Hell Bay

2 Mins read

Written by Kate Rhodes — Kate Rhodes impressed us back in 2012 with her London-based series featuring psychologist Alice Quentin, but in Hell Bay she opts for a change of scenery and a new cast of characters.

After a traumatic stint in London, DI Benesek (Ben) Kitto takes a sabbatical from work on the tiny Scilly island of Bryher, where he grew up. Less than two miles long and half-a-mile wide, with a tiny population outside the tourist season, the island seems idyllic. But when a 16-year-old girl goes missing and is later found dead, it becomes clear that the attacker must be someone on the island, as a severe storm stopped any ferry crossings. With nods to And Then There Were None and other variations on the cut-off crime scene set-up, this is both an absorbing mystery and a study of a community which is struggling to maintain its traditional lifestyle in the face of modernity.

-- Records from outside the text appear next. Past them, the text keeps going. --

(* ===== verification/WebsocketOptions.v ===== *)
(** * Options, subscriptions and typed messages of a websocket client
    (src/websocket_client_resilience.cpp, websocket_resilience.cpp,
    websocket_client.hpp)

    What a websocket client accepts as options and what it tells IXWebSocket of
    them; the messages it sends again on a new connection; the messages it parses
    for the typed callback, and the frames that subscribe to books. *)
From Stdlib Require Import Ascii String.
From S2P Require Import Prelude Text Sdk RestParsing JsonRpcWs.

#[local] Open Scope Z_scope.

(** ** Options *)

Record WebSocketOptions := MkWsOptions {
  reconnect_enabled : bool; max_reconnect_attempts : Z; min_backoff_ms : Z; max_backoff_ms : Z; ping_interval_ms : Z;
  ping_message : string; server_ping_message : string; server_ping_reply : string; idle_timeout_ms : Z;
  message_queue_limit : Z; ws_proxy_url : string; ws_interface_name : string }.

Definition default_ws_options : WebSocketOptions := MkWsOptions true 0 250 10000 10000 "PING" "" "" 0 1024 "" "".

Definition validate_options (o : WebSocketOptions) : res unit :=
  require (negb (max_reconnect_attempts o <? 0)) (invalid_argument "max reconnect attempts cannot be negative");;
  require (negb ((min_backoff_ms o =? 0) || (max_backoff_ms o =? 0) || (max_backoff_ms o <? min_backoff_ms o)))
    (invalid_argument "WebSocket reconnect backoff range is invalid");;
  require (negb (ping_interval_ms o <=? 0)) (invalid_argument "WebSocket ping interval must be positive");;
  require (negb (message_queue_limit o =? 0)) (invalid_argument "WebSocket message queue limit must be positive");;
  require (bool_decide (bool_decide (server_ping_message o = "") = bool_decide (server_ping_reply o = "")))
    (invalid_argument "WebSocket server ping message and reply must be set together").

(** What IXWebSocket was told. *)
Record IxSettings := MkIx { ix_ping_message : string; ix_ping_interval : Z; ix_min_wait : Z; ix_max_wait : Z; ix_reconnects : bool }.

Definition ping_seconds (ping_ms : Z) : Z := (ping_ms + 999) ÷ 1000.

Definition apply_options (o : WebSocketOptions) : IxSettings :=
  MkIx (ping_message o) (if bool_decide (ping_message o = "") then -1 else ping_seconds (ping_interval_ms o))
    (min_backoff_ms o) (max_backoff_ms o) (reconnect_enabled o).

Record ClientOptions := MkClientOptions { options_ : WebSocketOptions; settings : IxSettings; queue_limit : Z }.

Definition new_client_options : ClientOptions :=
  MkClientOptions default_ws_options (apply_options default_ws_options) (message_queue_limit default_ws_options).

Definition require_inactive_locked (current : WsState) : res unit :=
  match current with
  | CONNECTING | CONNECTED | RECONNECTING | CLOSING => Throw (logic_error "cannot reconfigure an active WebSocket client")
  | _ => Ok tt
  end.

Definition configure (current : WsState) (o : WebSocketOptions) (c : ClientOptions) : res ClientOptions :=
  require_inactive_locked current;; validate_options o;; Ok (MkClientOptions o (apply_options o) (message_queue_limit o)).

Definition with_ping (ms : Z) (o : WebSocketOptions) : WebSocketOptions :=
  MkWsOptions (reconnect_enabled o) (max_reconnect_attempts o) (min_backoff_ms o) (max_backoff_ms o) ms (ping_message o)
    (server_ping_message o) (server_ping_reply o) (idle_timeout_ms o) (message_queue_limit o) (ws_proxy_url o) (ws_interface_name o).
Definition with_reconnect (enabled : bool) (o : WebSocketOptions) : WebSocketOptions :=
  MkWsOptions enabled (max_reconnect_attempts o) (min_backoff_ms o) (max_backoff_ms o) (ping_interval_ms o) (ping_message o)
    (server_ping_message o) (server_ping_reply o) (idle_timeout_ms o) (message_queue_limit o) (ws_proxy_url o) (ws_interface_name o).

Definition set_ping_interval_ms (current : WsState) (ms : Z) (c : ClientOptions) : res ClientOptions :=
  require_inactive_locked current;;
  require (negb (ms <=? 0)) (invalid_argument "WebSocket ping interval must be positive");;
  let o := with_ping ms (options_ c) in Ok (MkClientOptions o (apply_options o) (queue_limit c)).

Definition set_auto_reconnect (current : WsState) (enabled : bool) (c : ClientOptions) : res ClientOptions :=
  require_inactive_locked current;;
  let o := with_reconnect enabled (options_ c) in Ok (MkClientOptions o (apply_options o) (queue_limit c)).

Definition reconnect_limit_reached (retries max_attempts : Z) : bool := (0 <? max_attempts) && (max_attempts <=? retries).

(** [check_idle], where the client is connected: whether to reconnect. *)
Definition idle_too_long (now last_activity timeout_ms : Z) : bool :=
  negb ((now <? last_activity) || (now - last_activity <? timeout_ms * 1000000)).

(** ** Subscriptions *)

Definition track_subscription (message : string) (messages : list string) : list string :=
  if bool_decide (message ∈ messages) then messages else messages ++ [message].
Definition untrack_subscription (message : string) (messages : list string) : list string :=
  filter (λ m, m ≠ message) messages.

(** [restore_subscriptions]: what is sent, and whether all of it was; [send] says
    whether a message was taken. *)
Fixpoint restore_subscriptions (send : string → bool) (messages : list string) : list string * bool :=
  match messages with
  | [] => ([], true)
  | m :: messages =>
      if send m then let '(sent, all) := restore_subscriptions send messages in (m :: sent, all) else ([m], false)
  end.

(** ** Messages *)

Record TypedWebSocketMessage := MkTyped {
  t_topic : string; t_type : string; t_event_type : string; t_asset_id : string; t_payload : string; t_raw : string }.

Section Messages.
Context `{JsonLibrary, JsonRuntime}.
(** [what()] of the library's type errors. *)
Context (type_what : json → string).

(** [object.value(key, "")] *)
Definition value_text (object : json) (key : string) : res string :=
  match object with
  | JObject _ =>
      match json_field object key with
      | None => Ok ""
      | Some (JString text) => Ok text
      | Some value => Throw (runtime_error (type_what value))
      end
  | _ => Throw (runtime_error (type_what object))
  end.

Definition is_json_blank (c : ascii) : bool := bool_decide (c ∈ [" "%char; chr 9; chr 13; chr 10]).

Fixpoint first_of (cs : list ascii) : option ascii :=
  match cs with [] => None | c :: cs => if is_json_blank c then first_of cs else Some c end.

(** The asset of a message that changes prices of one asset. *)
Definition single_change_asset (parsed : json) (asset_id : string) : res string :=
  match json_field parsed "price_changes" with
  | Some (JArray [change]) => if bool_decide (asset_id = "") then value_text change "asset_id" else Ok asset_id
  | _ => Ok asset_id
  end.

Definition payload_of (parsed : json) (asset_id : string) : res (string * string) :=
  match json_field parsed "payload" with
  | None => Ok ("", asset_id)
  | Some payload =>
      asset_id ←
        match payload, json_field payload "asset_id" with
        | JObject _, Some (JString text) => Ok text
        | JObject _, Some value => Throw (runtime_error (type_what value))
        | _, _ => Ok asset_id
        end;
      Ok (match payload with JString text => text | _ => json_dump payload end, asset_id)
  end.

Definition parse_typed_message (message : string) : res (option TypedWebSocketMessage) :=
  if negb (bool_decide (first_of (chars message) = Some "{"%char)) then
    match json_parse message with
    | None => Throw (invalid_argument "WebSocket message is not valid JSON")
    | Some _ => Ok None
    end
  else
    parsed ← parse_json message;
    if negb (is_object parsed) then Ok None
    else
      topic ← value_text parsed "topic";
      type ← value_text parsed "type";
      event_type ← value_text parsed "event_type";
      asset_id ← value_text parsed "asset_id";
      asset_id ← single_change_asset parsed asset_id;
      '(payload, asset_id) ← payload_of parsed asset_id;
      if bool_decide (topic = "") && bool_decide (type = "") && bool_decide (event_type = "") then Ok None
      else Ok (Some (MkTyped topic type event_type asset_id payload message)).

Definition market_subscription_message (asset_ids : list string) : string :=
  json_dump (JObject [("assets_ids", JArray (JString <$> asset_ids)); ("custom_feature_enabled", JBool true); ("type", JString "market")]).

Definition market_subscription_update_message (asset_ids : list string) (subscribe : bool) : string :=
  json_dump (JObject (("assets_ids", JArray (JString <$> asset_ids)) ::
    (if subscribe then [("custom_feature_enabled", JBool true)] else []) ++
    [("operation", JString (if subscribe then "subscribe" else "unsubscribe"))])).
End Messages.

(** ** What holds of them *)

Record options_ok (o : WebSocketOptions) : Prop := {
  ok_attempts : 0 ≤ max_reconnect_attempts o;
  ok_backoff : min_backoff_ms o ≤ max_backoff_ms o ∧ min_backoff_ms o ≠ 0 ∧ max_backoff_ms o ≠ 0;
  ok_ping : 0 < ping_interval_ms o;
  ok_queue : message_queue_limit o ≠ 0;
  ok_server_ping : server_ping_message o = "" ↔ server_ping_reply o = "" }.

Lemma validate_options_ok o : validate_options o = Ok tt ↔ options_ok o.
Proof.
  unfold validate_options. split.
  - intros Hv. res_inv. bools. constructor; try done; try lia.
    match goal with E : bool_decide _ = bool_decide _ |- _ => revert E end. repeat case_bool_decide; naive_solver.
  - intros [Ha (Hb & Hb1 & Hb2) Hp Hq Hs].
    assert (bool_decide (server_ping_message o = "") = bool_decide (server_ping_reply o = "")) as Es by by apply bool_decide_ext.
    rewrite Es, (bool_decide_eq_true_2 _ eq_refl).
    rewrite (proj2 (Z.ltb_ge _ 0)), (proj2 (Z.eqb_neq _ _)), (proj2 (Z.eqb_neq _ _)), (proj2 (Z.ltb_ge _ _)),
      (proj2 (Z.leb_gt _ _)), (proj2 (Z.eqb_neq _ _)) by done.
    done.
Qed.

(** The client's options are valid, and IXWebSocket was told exactly them. *)
Record client_options_ok (c : ClientOptions) : Prop := {
  ok_options : options_ok (options_ c);
  ok_settings : settings c = apply_options (options_ c);
  ok_limit : queue_limit c = message_queue_limit (options_ c) }.

Lemma new_client_options_ok : client_options_ok new_client_options.
Proof. by constructor; [apply validate_options_ok|..]. Qed.

Inductive option_op := op_configure (o : WebSocketOptions) | op_ping (ms : Z) | op_reconnect (enabled : bool).

Definition option_step (current : WsState) (op : option_op) (c : ClientOptions) : res ClientOptions :=
  match op with
  | op_configure o => configure current o c
  | op_ping ms => set_ping_interval_ms current ms c
  | op_reconnect enabled => set_auto_reconnect current enabled c
  end.

(** A setter that returns leaves valid options behind, and only does so for a
    client that is not active. *)
Lemma option_step_ok current op c c' :
  client_options_ok c → option_step current op c = Ok c' → client_options_ok c' ∧ (current = DISCONNECTED ∨ current = CLOSED).
Proof.
  intros [[Ha Hb Hp Hq Hs] Hset Hl] Hc.
  assert (Hcur : require_inactive_locked current = Ok tt → current = DISCONNECTED ∨ current = CLOSED)
    by (destruct current; cbn; auto; done).
  destruct op as [o|ms|enabled]; cbn in Hc; unfold configure, set_ping_interval_ms, set_auto_reconnect in Hc; res_inv;
    repeat match goal with u : unit |- _ => destruct u end; (split; [|by apply Hcur]).
  - by constructor; [apply validate_options_ok|..].
  - bools. constructor; [constructor|..]; cbn; auto; lia.
  - constructor; [constructor|..]; cbn; auto.
Qed.

(** A ping is never sent more often than asked, and at most a second less often. *)
Lemma ping_seconds_ceil ms : 0 < ms ≤ 2147483647 → ms ≤ 1000 * ping_seconds ms < ms + 1000 ∧ 1 ≤ ping_seconds ms ≤ 2147484.
Proof.
  intros Hm. unfold ping_seconds. rewrite Z.quot_div_nonneg by lia.
  pose proof (Z.div_mod (ms + 999) 1000 ltac:(lia)). pose proof (Z.mod_pos_bound (ms + 999) 1000 ltac:(lia)). lia.
Qed.

Lemma track_NoDup message messages : NoDup messages → NoDup (track_subscription message messages).
Proof.
  intros Hn. unfold track_subscription. case_bool_decide; [done|]. apply NoDup_app. split_and!; [done|set_solver|apply NoDup_singleton].
Qed.

Lemma untrack_NoDup message messages : NoDup messages → NoDup (untrack_subscription message messages).
Proof. apply NoDup_filter. Qed.

Lemma elem_of_track m message messages : m ∈ track_subscription message messages ↔ m = message ∨ m ∈ messages.
Proof. unfold track_subscription. case_bool_decide; set_solver. Qed.

Lemma elem_of_untrack m message messages : m ∈ untrack_subscription message messages ↔ m ≠ message ∧ m ∈ messages.
Proof. unfold untrack_subscription. by rewrite list_elem_of_filter. Qed.

(** On a new connection the tracked messages are sent in the order they were
    tracked; the callback of a connection is called only when all were taken. *)
Lemma restore_in_order send messages sent all :
  restore_subscriptions send messages = (sent, all) →
  sent `prefix_of` messages ∧ (all = true → sent = messages ∧ Forall (λ m, send m = true) messages).
Proof.
  revert sent all. induction messages as [|m messages IH]; intros sent all; cbn; [intros [= <- <-]; split; [done|by constructor]|].
  destruct (send m) eqn:Em.
  - destruct (restore_subscriptions send messages) as [rest b]. intros [= <- <-]. destruct (IH rest b eq_refl) as [Hp Ha].
    split; [by apply prefix_cons|]. intros ->. destruct (Ha eq_refl) as [-> Hf]. by split; [|constructor].
  - intros [= <- <-]. split; [|done]. apply prefix_cons, prefix_nil.
Qed.

(** A typed message names what it is, and keeps the text it was read from. *)
Lemma typed_message_named `{JsonLibrary, JsonRuntime} type_what message typed :
  parse_typed_message type_what message = Ok (Some typed) →
  t_raw typed = message ∧ (t_topic typed ≠ "" ∨ t_type typed ≠ "" ∨ t_event_type typed ≠ "").
Proof.
  unfold parse_typed_message. case_if; [by destruct (json_parse _)|]. intros Hp. apply bind_Ok in Hp as (parsed & _ & Hp).
  case_if; [done|]. do 5 apply bind_Ok in Hp as (? & _ & Hp). apply bind_Ok in Hp as ([payload asset] & _ & Hp).
  case_if; [done|]. injection Hp as <-. split; [done|]. cbn. bools.
  match goal with E : (_ ∨ _) |- _ => revert E end. naive_solver.
Qed.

Ben is roped in to investigate because he has such personal knowledge of this closed community. Not surprisingly, he is reluctant to believe that any of his old friends, relatives and acquaintances could be involved in this sordid tale of jealousy, abuse, smuggling and drug dealing. I cannot say much more without giving away the plot, but suffice to say that practically everyone on the island has something to hide and falls under suspicion.

What makes this story believable and enjoyable is its blend of solid police procedural and psychological probing. You can enjoy the gradual unfolding of the case, the sharing of clues, with patient questioning, testing, exploring of options and no sudden flashes of intuition which the detective hides from readers. At the same time, you gain insight into the confusion of thoughts passing through Ben’s head, as well as the fears of at least one other person on the island – Rose, the mother of the dead girl’s former boyfriend. Rose starts to imagine the worst and finds herself all alone in a seemingly hopeless fight against bullies and blackmailers. There are glimmers of affection and hope and friendship, but overall this is a bleak tale, as comfortless as the early spring weather and hefty winds storming the island which is exposed to everything the Atlantic throws at it.

Of course, Bryher itself takes centre stage in the narrative. The author spent many childhood holidays there and it shows in the loving but unsentimental descriptions of life in a remote location. Holidaymakers may treasure the seclusion, but it has led to an isolated, surly and suspicious community, where everyone knows each other’s business. In the winter months it becomes even more drab and lonely, a place dying on its feet, and its young people cannot wait to escape it. Perhaps it is Kate Rhodes’ poetic ability – she published two volumes of poetry before she turned to novel writing – but she manages to recreate the local atmosphere without guidebook sermons, merely choosing a few telling details about the Isles of Scilly which give us a real sense of how landscape and place shapes character. A promising new location for a rather attractive new detective and the start of a new series. I am sure that in summer, with a large number of tourists, the series will take a very different turn.

Hell Bay is the first mystery we’ve reviewed set on the Isles of Scilly, but previous chilling and thrilling destinations include Lewis, the Shetlands, the Faroes, Oland in Sweden and the Isle of Man.